═════ THE RECORDS
(* ===== verification/VgaState.v ===== *)
(** * Saving and restoring the state of a VGA

    The registers of a VGA behind its ports, as its data sheet describes them:
    index and data ports, the base of the CRTC and its write protection, the
    flip-flop of the attribute controller, the palette that advances.  INT 10h
    AH=1Ch on such a card. *)
From S2P Require Import Prelude Machine StringOps Bytes Pci StdVga VgaFb VgaBios VgaText.
Local Open Scope seabios_scope.

(** ** The card *)

Record vga_regs := Regs {
  misc : Z; seq_i : Z; crt_i : Z; gr_i : Z; att_i : Z; to_data : bool; feat : Z;
  seq : Z -> Z; crt : Z -> Z; gr : Z -> Z; att : Z -> Z;
  pel_mask : Z; pel_r : Z; pel_w : Z; pel : Z -> Z }.

Definition set_misc v r := Regs v (seq_i r) (crt_i r) (gr_i r) (att_i r) (to_data r) (feat r) (seq r) (crt r) (gr r) (att r) (pel_mask r) (pel_r r) (pel_w r) (pel r).
Definition set_seq_i v r := Regs (misc r) v (crt_i r) (gr_i r) (att_i r) (to_data r) (feat r) (seq r) (crt r) (gr r) (att r) (pel_mask r) (pel_r r) (pel_w r) (pel r).
Definition set_crt_i v r := Regs (misc r) (seq_i r) v (gr_i r) (att_i r) (to_data r) (feat r) (seq r) (crt r) (gr r) (att r) (pel_mask r) (pel_r r) (pel_w r) (pel r).
Definition set_gr_i v r := Regs (misc r) (seq_i r) (crt_i r) v (att_i r) (to_data r) (feat r) (seq r) (crt r) (gr r) (att r) (pel_mask r) (pel_r r) (pel_w r) (pel r).
Definition set_att_i v r := Regs (misc r) (seq_i r) (crt_i r) (gr_i r) v (to_data r) (feat r) (seq r) (crt r) (gr r) (att r) (pel_mask r) (pel_r r) (pel_w r) (pel r).
Definition set_to_data v r := Regs (misc r) (seq_i r) (crt_i r) (gr_i r) (att_i r) v (feat r) (seq r) (crt r) (gr r) (att r) (pel_mask r) (pel_r r) (pel_w r) (pel r).
Definition set_feat v r := Regs (misc r) (seq_i r) (crt_i r) (gr_i r) (att_i r) (to_data r) v (seq r) (crt r) (gr r) (att r) (pel_mask r) (pel_r r) (pel_w r) (pel r).
Definition set_seq v r := Regs (misc r) (seq_i r) (crt_i r) (gr_i r) (att_i r) (to_data r) (feat r) v (crt r) (gr r) (att r) (pel_mask r) (pel_r r) (pel_w r) (pel r).
Definition set_crt v r := Regs (misc r) (seq_i r) (crt_i r) (gr_i r) (att_i r) (to_data r) (feat r) (seq r) v (gr r) (att r) (pel_mask r) (pel_r r) (pel_w r) (pel r).
Definition set_gr v r := Regs (misc r) (seq_i r) (crt_i r) (gr_i r) (att_i r) (to_data r) (feat r) (seq r) (crt r) v (att r) (pel_mask r) (pel_r r) (pel_w r) (pel r).
Definition set_att v r := Regs (misc r) (seq_i r) (crt_i r) (gr_i r) (att_i r) (to_data r) (feat r) (seq r) (crt r) (gr r) v (pel_mask r) (pel_r r) (pel_w r) (pel r).
Definition set_pel_mask v r := Regs (misc r) (seq_i r) (crt_i r) (gr_i r) (att_i r) (to_data r) (feat r) (seq r) (crt r) (gr r) (att r) v (pel_r r) (pel_w r) (pel r).
Definition set_pel_r v r := Regs (misc r) (seq_i r) (crt_i r) (gr_i r) (att_i r) (to_data r) (feat r) (seq r) (crt r) (gr r) (att r) (pel_mask r) v (pel_w r) (pel r).
Definition set_pel_w v r := Regs (misc r) (seq_i r) (crt_i r) (gr_i r) (att_i r) (to_data r) (feat r) (seq r) (crt r) (gr r) (att r) (pel_mask r) (pel_r r) v (pel r).
Definition set_pel v r := Regs (misc r) (seq_i r) (crt_i r) (gr_i r) (att_i r) (to_data r) (feat r) (seq r) (crt r) (gr r) (att r) (pel_mask r) (pel_r r) (pel_w r) v.

Definition put (f : Z -> Z) (i v : Z) : Z -> Z := fun j => if j =? i then v else f j.
Lemma put_eq f i v : put f i v i = v.
Proof. unfold put. by rewrite Z.eqb_refl. Qed.
Lemma put_ne f i v j : j <> i -> put f i v j = f j.
Proof. intros Hj. unfold put. by apply Z.eqb_neq in Hj as ->. Qed.

(** Color: the CRTC answers at 3D4h, and the status port at 3DAh. *)
Definition color (r : vga_regs) : Prop := Z.odd (misc r) = true.

Section Card.
(** The bits a register keeps, by its bank (the sequencer, the CRTC, the
    graphics and the attribute controller). *)
Context (kept : Z -> Z -> Z).
Definition SEQ := 0.
Definition CRT := 1.
Definition GR := 2.
Definition ATT := 3.

Definition write_seq i v r := set_seq (put (seq r) i (Z.land v (kept SEQ i))) r.
(** Bit 7 of register 11h protects registers 0 to 7, but for bit 4 of register 7. *)
Definition write_crt i v r :=
  if Z.testbit (crt r 0x11) 7 && (i <=? 7)
  then if i =? 7 then set_crt (put (crt r) 7 (Z.lor (Z.land (crt r 7) 0xef) (Z.land v 0x10))) r else r
  else set_crt (put (crt r) i (Z.land v (kept CRT i))) r.
Definition write_gr i v r := set_gr (put (gr r) i (Z.land v (kept GR i))) r.
Definition write_att i v r := set_att (put (att r) i (Z.land v (kept ATT i))) r.
(** A UART at [addr] whose transmitter is always ready: [sent] are the bytes
    written so far, [incoming] those received and not yet read. *)
Class SerialLine (addr : Z) (W : Type) `{Env W} := {
  sent : W -> list Z;
  incoming : W -> list Z;
  line_status w : exists lsr w', dev_inb (u16 (addr + SEROFF_LSR)) w = (lsr, w') /\ 0 <= lsr < 0xff /\
    Z.land lsr 0x60 = 0x60 /\ truthy (Z.land lsr 0x01) = bool_decide (incoming w <> []) /\
    sent w' = sent w /\ incoming w' = incoming w;
  line_read w b l : incoming w = b :: l -> exists w',
    dev_inb (u16 (addr + SEROFF_DATA)) w = (b, w') /\ sent w' = sent w /\ incoming w' = l;
  line_write w b : let w' := dev_outb b (u16 (addr + SEROFF_DATA)) w in
    sent w' = sent w ++ [b] /\ incoming w' = incoming w }.

(** ** What the output functions do, on the variables alone *)

Definition attr_out (a : Z) (v : sercon_s) : list Z * sercon_s :=
  if a =? attr_last v then ([], v)
  else (set_color (Z.land a 7) (Z.land (Z.shiftr a 4) 7) (Z.land a 0x08), set_attr_last a v).
Definition char_out (v : sercon_s) : list Z * sercon_s :=
  if truthy (char v) then
    let '(l, v1) := attr_out (attr v) v in
    (l ++ utf8 (cp437_to_unicode (char v)), set_col_last (col_last v1 + 1) v1)
  else ([], v).
Definition sync_out (row col : Z) (v : sercon_s) : list Z * sercon_s :=
  if (row_last v =? row) && (col_last v =? col) then ([], v)
  else if (col =? 0) && (row_last v <=? row) then
    ((if col_last v =? 0 then [] else [0x0d]) ++ repeat 0x0a (Z.to_nat (row - row_last v)), set_row_last row (set_col_last 0 v))
  else (goto_bytes row col, set_col_last col (set_row_last row v)).
Definition flush_out (row col : Z) (v : sercon_s) : list Z * sercon_s :=
  let '(l, v1) := char_out v in
  let '(l', v2) := sync_out row col v1 in
  (l ++ l', set_char 0 (set_attr 0x07 v2)).

(** The variables of type u8 are bytes. *)
Definition bytes_vars (v : sercon_s) : Prop :=
  0 <= row_last v < 256 /\ 0 <= col_last v < 256 /\ 0 <= char v < 256 /\ 0 <= attr_last v < 256 /\ 0 <= attr v < 256.

Definition byte (b : Z) : Prop := 0 <= b < 256.
Lemma cmap_byte k : byte (nth k sercon_cmap 0).
Proof. unfold byte. do 8 (destruct k; [cbn; lia|]). destruct k; cbn; lia. Qed.
Lemma color_bytes fg bg bold : Forall byte (set_color fg bg bold).
Proof.
  unfold set_color. repeat (apply Forall_app; split); repeat case_match; repeat constructor; try apply cmap_byte; unfold byte; lia.
Qed.
Lemma utf8_bytes c : byte c -> Forall byte (utf8 (cp437_to_unicode c)).
Proof.
  intros Hc. assert (Hall : forallb (fun k => forallb (fun b => (0 <=? b) && (b <? 256)) (utf8 (cp437_to_unicode (Z.of_nat k))))
    (seq 0 256) = true) by by vm_compute.
  rewrite forallb_forall in Hall. specialize (Hall (Z.to_nat c)). unfold byte in Hc. rewrite Z2Nat.id in Hall by lia.
  specialize (Hall ltac:(apply in_seq; lia)). rewrite forallb_forall in Hall. apply Forall_forall. intros b Hb.
  apply list_elem_of_In in Hb. specialize (Hall b Hb). unfold byte. apply andb_true_iff in Hall as [H0 H1]. lia.
Qed.
Lemma goto_bytes_ok row col : Forall byte (goto_bytes row col).
Proof.
  unfold goto_bytes, u8. cbn zeta. set (r := (row + 1) mod 2 ^ 8). set (c := (col + 1) mod 2 ^ 8).
  assert (0 <= r < 256) by (subst r; lia). assert (0 <= c < 256) by (subst c; lia).
  assert (0 <= r / 10 <= 25 /\ 0 <= c / 10 <= 25) by lia. unfold byte. repeat constructor; lia.
Qed.

(** The cursor of the BIOS data area. *)
Definition bda_row m : Z := Z.land (Z.shiftr (read16 m VBDA.cursor_pos) 8) 0xff.
Definition bda_col m : Z := Z.land (read16 m VBDA.cursor_pos) 0xff.
Lemma bda_cursor_bytes m : 0 <= bda_row m < 256 /\ 0 <= bda_col m < 256.
Proof. unfold bda_row, bda_col. change 0xff with (Z.ones 8). rewrite !Z.land_ones by lia. lia. Qed.

Lemma set_row_last_same row v : row_last v = row -> 0 <= row < 256 -> set_row_last row v = v.
Proof. intros <- Hr. destruct v. unfold set_row_last, u8. cbn in *. f_equal; lia. Qed.
Lemma attr_out_bytes a v : bytes_vars v -> bytes_vars (snd (attr_out a v)).
Proof. unfold attr_out, bytes_vars. case_match; cbn; unfold u8; lia. Qed.
Lemma attr_out_kept a v : let v' := snd (attr_out a v) in
  port v' = port v /\ char v' = char v /\ col_last v' = col_last v /\ row_last v' = row_last v /\ rx_buf v' = rx_buf v /\ split v' = split v.
Proof. unfold attr_out. by case_match. Qed.
Lemma char_out_bytes v : bytes_vars v -> bytes_vars (snd (char_out v)).
Proof.
  unfold char_out. intros Hv. case_match; [|done]. pose proof (attr_out_bytes (attr v) v Hv) as Hv1.
  destruct (attr_out (attr v) v) as [l v1]. unfold bytes_vars in *. cbn in *. unfold u8. lia.
Qed.
Lemma char_out_kept v : let v' := snd (char_out v) in
  port v' = port v /\ char v' = char v /\ row_last v' = row_last v /\ rx_buf v' = rx_buf v /\ split v' = split v.
Proof.
  unfold char_out. case_match; [|done]. pose proof (attr_out_kept (attr v) v) as (? & ? & ? & ? & ? & ?).
  destruct (attr_out (attr v) v) as [l v1]. cbn in *. by split_and!.
Qed.
Lemma sync_out_kept row col v : bytes_vars v -> let v' := snd (sync_out row col v) in
  port v' = port v /\ split v' = split v /\ rx_buf v' = rx_buf v /\ bytes_vars v'.
Proof. unfold sync_out, bytes_vars. intros Hv. repeat case_match; cbn; unfold u8; split_and!; done || lia. Qed.
Lemma flush_out_kept row col v : bytes_vars v -> let v' := snd (flush_out row col v) in
  port v' = port v /\ split v' = split v /\ rx_buf v' = rx_buf v /\ bytes_vars v'.
Proof.
  intros Hv. unfold flush_out. pose proof (char_out_kept v) as (Hp1 & _ & _ & Hrx1 & Hs1).
  pose proof (char_out_bytes v Hv) as Hv1. destruct (char_out v) as [l v1]. cbn [snd] in *.
  pose proof (sync_out_kept row col v1 Hv1) as (Hp2 & Hs2 & Hrx2 & Hv2). destruct (sync_out row col v1) as [l2 v2].
  cbn [snd] in *. cbn [port split rx_buf set_char set_attr]. split_and!; try congruence.
  unfold bytes_vars in *. cbn. unfold u8. lia.
Qed.

(** ** Runs *)

Section Line.
Context {W : Type} `{Env W}.
Context (addr : Z) `{!SerialLine addr W}.
Context (fuel : nat) (Hfuel : (0 < fuel)%nat).
Implicit Types (v : sercon_s) (m : memory) (w : W).

(** A run with a result: memory and variables change as said, the bytes go out,
    what has come in stays. *)
Definition emits {A} (act : M (sercon_world W) A) m v (x : A) m' v' (l : list Z) : Prop :=
  forall w, exists w', act (Machine m (SerconWorld v w)) = Some (x, Machine m' (SerconWorld v' w')) /\
    sent w' = sent w ++ l /\ incoming w' = incoming w.

Lemma emits_ret {A} (x : A) m v : emits (ret x) m v x m v [].
Proof. intros w. exists w. by rewrite app_nil_r. Qed.
Lemma emits_updv f m v : emits (updv f) m v tt m (f v) [].
Proof. intros w. exists w. by rewrite app_nil_r. Qed.
Lemma emits_bind {A B} (c : M (sercon_world W) A) (k : A -> M (sercon_world W) B) m v x m1 v1 l1 y m2 v2 l2 :
  emits c m v x m1 v1 l1 -> emits (k x) m1 v1 y m2 v2 l2 -> emits (bind c k) m v y m2 v2 (l1 ++ l2).
Proof.
  intros Hc Hk w. destruct (Hc w) as (w1 & Hrun & Hs & Hi). destruct (Hk w1) as (w2 & Hrun2 & Hs2 & Hi2).
  exists w2. split_and!; [by erewrite bind_some by exact Hrun|by rewrite Hs2, Hs, app_assoc|by rewrite Hi2].
Qed.
(** Reading a variable or memory. *)
Lemma emits_read {A B} (c : M (sercon_world W) A) (k : A -> M (sercon_world W) B) m v x y m2 v2 l :
  (forall w, c (Machine m (SerconWorld v w)) = Some (x, Machine m (SerconWorld v w))) ->
  emits (k x) m v y m2 v2 l -> emits (bind c k) m v y m2 v2 l.
Proof. intros Hc Hk. apply (emits_bind c k m v x m v []); [|done]. intros w. exists w. by rewrite app_nil_r, Hc. Qed.
Lemma emits_then {B} (c : M (sercon_world W) unit) (k : unit -> M (sercon_world W) B) m v m1 v1 y m2 v2 l :
  emits c m v tt m1 v1 [] -> emits (k tt) m1 v1 y m2 v2 l -> emits (bind c k) m v y m2 v2 l.
Proof. intros Hc Hk. by apply (emits_bind c k m v tt m1 v1 []). Qed.

Lemma emits_putchar m v b : port v = addr -> 0 <= b < 256 -> emits (sercon_putchar fuel b) m v tt m v [b].
Proof.
  intros Hp Hb w. unfold sercon_putchar, bind, getv. cbn [mc_world sw_vars mc_mem]. rewrite Hp.
  destruct fuel as [|n]; [lia|]. cbn [putchar_loop]. unfold bind, inb. cbn [mc_world mc_mem dev_inb sercon_env sw_rest sw_vars].
  destruct (line_status w) as (lsr & w1 & -> & Hlsr & Hready & _ & Hs & Hi). unfold u8 at 1. rewrite Z.mod_small by lia.
  rewrite Hready. cbn [Z.eqb Pos.eqb]. unfold outb. cbn [mc_world mc_mem dev_outb sw_vars sw_rest].
  unfold u8. rewrite !(Z.mod_small b) by lia. eexists. split; [done|]. cbn [sw_rest].
  destruct (line_write w1 b) as [Hs1 Hi1]. by rewrite Hs1, Hi1, Hs, Hi.
Qed.
Lemma emits_putchars l m v : port v = addr -> Forall (fun b => 0 <= b < 256) l -> emits (putchars fuel l) m v tt m v l.
Proof.
  intros Hp. induction l as [|b l IH]; intros Hl; [apply emits_ret|]. apply Forall_cons in Hl as [Hb Hl].
  cbn [putchars]. apply (emits_bind _ _ m v tt m v [b]); [by apply emits_putchar|by apply IH].
Qed.

Lemma emits_set_attr m v a : port v = addr ->
  emits (sercon_set_attr fuel a) m v tt m (snd (attr_out a v)) (fst (attr_out a v)).
Proof.
  intros Hp. unfold sercon_set_attr, attr_out. apply (emits_read _ _ m v (attr_last v)); [done|].
  destruct (a =? attr_last v); [apply emits_ret|]. apply (emits_then _ _ m v m (set_attr_last a v)); [apply emits_updv|].
  apply emits_putchars; [done|apply color_bytes].
Qed.
Lemma emits_utf8 m v c : port v = addr -> byte c -> emits (sercon_print_utf8 fuel c) m v tt m v (utf8 (cp437_to_unicode c)).
Proof. intros Hp Hc. by apply emits_putchars, utf8_bytes. Qed.

Lemma emits_newlines k row m : 0 <= row < 256 -> forall v, port v = addr -> 0 <= row_last v <= row -> row - row_last v <= Z.of_nat k ->
  emits (newlines fuel k row) m v tt m (set_row_last row v) (repeat 0x0a (Z.to_nat (row - row_last v))).
Proof.
  intros Hrow. induction k as [|k IH]; intros v Hp Hle Hk.
  { replace (row - row_last v) with 0 by lia. rewrite set_row_last_same by lia. apply emits_ret. }
  cbn [newlines]. apply (emits_read _ _ m v (row_last v)); [done|]. destruct (Z.ltb_spec (row_last v) row) as [Hlt|Hge].
  - replace (Z.to_nat (row - row_last v)) with (S (Z.to_nat (row - (row_last v + 1)))) by lia.
    apply (emits_bind _ _ m v tt m v [0x0a]); [by apply emits_putchar|].
    apply (emits_then _ _ m v m (set_row_last (row_last v + 1) v)); [apply emits_updv|].
    assert (Hl : row_last (set_row_last (row_last v + 1) v) = row_last v + 1) by (cbn; unfold u8; lia).
    specialize (IH (set_row_last (row_last v + 1) v)). rewrite Hl in IH. apply IH; [done|lia|lia].
  - replace (row - row_last v) with 0 by lia. rewrite set_row_last_same by lia. apply emits_ret.
Qed.
(** The cursor moves, and the scrolls happen. *)
Lemma sync_out_shown row col lag v d : display_ok cols rows d -> 0 <= row < rows -> 0 <= col < cols ->
  0 <= row_last v -> d_y d = row_last v + lag -> 0 <= lag -> (0 < lag -> col = 0 /\ row = rows - 1) ->
  col_last v = d_x d \/ (col_last v = cols /\ d_x d = cols - 1) ->
  let d' := receive cols rows (fst (sync_out row col v)) d in let v' := snd (sync_out row col v) in
  display_ok cols rows d' /\ d_x d' = col /\ d_y d' = row /\ row_last v' = row /\ col_last v' = col /\
  (forall x y, 0 <= y < rows -> d_code d' x y = if y + lag <? rows then d_code d x (y + lag) else 0x20).
Proof.
  intros [Hp Hw Hx Hy] Hrow Hcol Hrl Hyl Hlag Hl Hcl. unfold sync_out.
  destruct ((row_last v =? row) && (col_last v =? col)) eqn:Hsame; cbn [fst snd].
  { apply andb_true_iff in Hsame as [Hr%Z.eqb_eq Hc%Z.eqb_eq]. cbn [receive foldl].
    assert (lag = 0) by lia. split_and!; [done|lia..|]. intros x y Hxy. subst lag. rewrite Z.add_0_r.
    by destruct (Z.ltb_spec y rows); [|lia]. }
  destruct ((col =? 0) && (row_last v <=? row)) eqn:Hcr; cbn [fst snd].
  - apply andb_true_iff in Hcr as [Hc0%Z.eqb_eq Hle%Z.leb_le].
    rewrite receive_app.
    set (d1 := receive cols rows (if col_last v =? 0 then [] else [0x0d]) d).
    assert (Hd1 : d_parse d1 = Ground /\ d_y d1 = d_y d /\ d_wrap d1 = false /\ d_x d1 = 0 /\ d_code d1 = d_code d).
    { unfold d1. destruct (Z.eqb_spec (col_last v) 0); [cbn [receive foldl]; split_and!; done || lia|].
      rewrite receive_byte by tauto. cbn. by split_and!. }
    destruct Hd1 as (Hp1 & Hy1 & Hw1 & Hx1 & Hc1).
    destruct (receive_line_feeds cols rows (Z.to_nat (row - row_last v)) d1 Hp1 ltac:(lia)) as (Hx2 & Hy2 & Hw2 & Hp2 & Hc2).
    rewrite Z2Nat.id, Hy1 in * by lia. set (d2 := receive cols rows (repeat 0x0a _) d1) in *.
    assert (Hyr : d_y d2 = row) by lia. cbn [row_last col_last set_row_last set_col_last]. unfold u8.
    rewrite (Z.mod_small row), (Z.mod_small 0) by lia.
    split_and!; [constructor; congruence || lia|congruence|done|done|lia|].
    intros x y Hxy. rewrite Hc2, Hc1 by done.
    replace (Z.max 0 (d_y d + (row - row_last v) - (rows - 1))) with lag by lia. done.
  - assert (lag = 0) by (apply andb_false_iff in Hcr as [Hc0%Z.eqb_neq|Hle%Z.leb_gt]; lia).
    rewrite receive_goto by (done || lia). cbn. unfold u8. rewrite !Z.mod_small by lia.
    split_and!; [constructor; cbn; done|done..|]. intros x y Hxy. subst lag. rewrite Z.add_0_r.
    by destruct (Z.ltb_spec y rows); [|lia].
Qed.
══════════
**PROBLEM DETAILS:** Whenever a line includes the word "CRTC", pull it out of the entries.

**RESULT:**
    index and data ports, the base of the CRTC and its write protection, the
(** Color: the CRTC answers at 3D4h, and the status port at 3DAh. *)
(** The bits a register keeps, by its bank (the sequencer, the CRTC, the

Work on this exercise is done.